Dropped off at home, Betty is shoved in its front door by a crazed Pete, who one moment seeks her help, then threatens violence, even death, the next. He chatters that Mike's butchering was an "enforcement killing", a warning to others from the dealers who'd been punked. After a struggle in the kitchen over a long knife Betty barricades herself in a room. As Pete attempts to break its door in, other voices are heard; there is a struggle, then silence.

Pete's body is dumped by two thugs into a rubble siite.

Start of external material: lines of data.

Lemma event_live ev s id t' :
  totals_inv s -> em_liveTransfers (OnEvent ev s).2 !! id = Some t' ->
  exists t, found s id t /\ table t' = counted_step id (FsEvent ev) (table t).
Proof.
  intros Hs.
  assert (Hkept : preserves (fun s' => em_liveTransfers s' = em_liveTransfers s) (OnEvent ev) ->
    (forall m, counted_step id (FsEvent ev) m = m) -> em_liveTransfers (OnEvent ev s).2 !! id = Some t' ->
    exists t, found s id t /\ table t' = counted_step id (FsEvent ev) (table t)).
  { intros Hp Hc Ht. rewrite (Hp s eq_refl) in Ht. exists t'. split; [by left|by rewrite Hc]. }
  assert (Hend : forall i k, (forall t s1, lt_ID t = i -> em_liveTransfers s1 = <[i := t]> (em_liveTransfers s) ->
      em_liveTransfers (k t s1).2 = <[i := t]> (em_liveTransfers s) \/
      em_liveTransfers (k t s1).2 = delete i (em_liveTransfers s)) ->
    em_liveTransfers (with_live i k s).2 !! id = Some t' -> exists t, found s id t /\ table t' = table t).
  { intros i k Hk Ht. apply (with_live_effect i (fun m : Table => m) k s Hs) in Ht as (t & Hf & Htab).
    - exists t. split; [done|]. by destruct (decide (i = id)).
    - intros t s1 Hi _ Hl. destruct (Hk t s1 Hi Hl) as [Hq|Hq]; [right; by exists t|by left]. }
  assert (Hfile : forall i f step t2 k,
    (forall m : Table, m !! f = None -> step m = m) ->
    (forall t x, good t -> lt_Files t !! f = Some x -> lt_ID (t2 t x) = lt_ID t /\ table (t2 t x) = step (table t)) ->
    (forall t x L, preserves (fun s : EventManager E => em_liveTransfers s = L) (k t x)) ->
    em_liveTransfers (with_live i (fun t => with_file t f (fun x => put_live (t2 t x) ;; k t x)) s).2 !! id = Some t' ->
    exists t, found s id t /\ table t' = (if decide (i = id) then step (table t) else table t)).
  { intros i f step t2 k H1 H2 H3 Ht. by apply (file_event_live i f step t2 k s Hs H1 H2 H3 id t'). }
  assert (Halter : forall (g : Counted -> Counted) f (m : Table), m !! f = None -> alter g f m = m)
    by (intros g f m Hf; apply alter_id; intros x Hx; by rewrite Hf in Hx).
  assert (Hdrop : forall (f : string) (m : Table), m !! f = None -> delete f m = m) by (intros; by apply delete_id).
  destruct ev as [p i fs| | |i f n|i c|i b|i f pa|i f|i f b|i f c|]; try (apply Hkept; [|done]; cbn [OnEvent]; apply preserves_ret).
  - apply Hkept; [|done]. by apply handleRequestReceived_frame.
  - apply (Hfile i f (fun m => alter (fun x => mkCounted (cf_Size x) n (cf_Done x)) f m)); [auto| |].
    + intros t x _ Hx. split; [done|]. by apply table_progress.
    + intros t x L. pres_auto. by apply preserves_modify.
  - apply (Hend i). intros t s1 Hi Hl. right. by rewrite finalizeTransfer_live, Hl, Hi, delete_insert_eq.
  - apply (Hend i). intros t s1 Hi Hl. assert (Hfin : forall st s2, em_liveTransfers s2 = <[i := t]> (em_liveTransfers s) ->
      em_liveTransfers (finalizeTransfer t st s2).2 = delete i (em_liveTransfers s))
      by (intros st s2 H2; by rewrite finalizeTransfer_live, H2, Hi, delete_insert_eq).
    destruct (isLiveTransferFinished t); [|right; by apply Hfin].
    assert (Hst : preserves (fun s2 : EventManager E => em_liveTransfers s2 = <[i := t]> (em_liveTransfers s))
                    (getTransferFromStorage i)) by by apply getTransferFromStorage_frame.
    specialize (Hst s1 Hl). unfold bind, attempt. destruct (getTransferFromStorage i s1) as [[st|e] s2]; [right; by apply Hfin|by left].
  - apply (Hfile i f (fun m => alter (fun x => mkCounted (cf_Size x) (cf_Bytes x) true) f m)); [auto| |].
    + intros t x _ Hx. split; [done|]. by apply table_finish.
    + intros t x L. apply told_live. intros I H1 H2. by apply NotifyFile_frame.
  - apply (Hfile i f (fun m => alter (fun x => mkCounted (cf_Size x) (cf_Bytes x) true) f m)); [auto| |].
    + intros t x _ Hx. split; [done|]. by apply table_finish.
    + intros t x L. apply told_live. intros I H1 H2. by apply NotifyFile_frame.
  - apply (Hfile i f (delete f)); [auto| |].
    + intros t x [Hk _] Hx. split; [done|]. by apply table_remove, Hk.
    + intros t x L. apply told_live. intros I H1 H2. by apply NotifyFile_frame.
  - apply (Hfile i f (delete f)); [auto| |].
    + intros t x [Hk _] Hx. split; [done|]. by apply table_remove, Hk.
    + intros t x L. apply told_live. intros I H1 H2. by apply NotifyFile_frame.
Qed.
Lemma op_live o s id t' :
  totals_inv s -> em_liveTransfers (fs_op o s).2 !! id = Some t' ->
  exists t, found s id t /\ table t' = counted_step id o (table t).
Proof.
  intros Hs Ht.
  assert (Hkept : (forall ev, o <> FsEvent ev) -> em_liveTransfers s !! id = Some t').
  { intros Hno. rewrite <- Ht. f_equal. symmetry.
    apply (fs_op_preserves (fun s' => em_liveTransfers s' = em_liveTransfers s)); [done|done|..|done].
    - apply Subscribe_live.
    - intros ev ->. by destruct (Hno ev). }
  destruct o as [ev| | | | | | | | | | | | |]; [by apply event_live|..];
    exists t'; (split; [left; by apply Hkept|done]).
Qed.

Following two weeks of staying with Patty, Betty returns home, fending off phone entreaties from both of her parents to variously move in with them or buy a gun. She explains she never saw Pete's murderers, could not recognize their voices, and that they were only after him, not both of them. She feels safe. Shaken - but safe. And will simply seek to put it all behind her and get on with her life.

==Cast==
- Debra Winger as Betty Parrish
- Mark Keyloun as Mike Chuhutsky
- Darrell Larson as Pete
- Brooke Alderson as Patty
- Paul Winfield as Philip Green
- Robert Crosson as Sam Morris
- Daniel Shor as Richard
- William Ostrander as Randy
- Kym Malin as Beautiful Girl #1

==Production==
James Bridges wrote the film specifically for Debra Winger, having worked with her on Urban Cowboy. Filming began with production by The Ladd Company in May 1982 and was announced as completed the following August. After disastrous preview screenings in January 1983, distributor Warner Bros. Pictures demanded a re-structure the original version, which had been a reverse-chronology from Betty's subjective point of view, to a traditionally told chronological story. Flashbacks and Betty's fantasy sequences were removed, and only the aftermath of the killing was shown. Bridges shot additional scenes (expanding the role of “Pete”), the original score was completely dropped in favor of a new one by John Barry.

==Release==
The film had a very brief theatrical run during March 1984 in New York City and Los Angeles. In late September 1984, Warner Bros. tried a different distribution pattern and released the film on one or two screens, particularly in college towns. Among the cities included in the re-opening were New Haven, Connecticut, Columbus, Ohio, Seattle, Washington, and Minneapolis, Minnesota. It had a one-week run in San Francisco, California, that November.

===Box office===
The production budget of Mike's Murder was $6.3 million, which does not include negative duplication, distribution, and promotional expenses. Gross was $1 million.

===Critical reviews===
Winger's performance in Mike's Murder led the critic Pauline Kael to describe the actress as "a major reason to go on seeing movies in the 1980s".

Mike's Murder holds an 80% rating on Rotten Tomatoes based on five reviews.

=== Home video ===
Warner Home Video issued Mike's Murder on VHS in 1985 and 1991. Warner Bros. Digital Distribution released it on 4 August 2009, as part of the Warner Archive Collection series.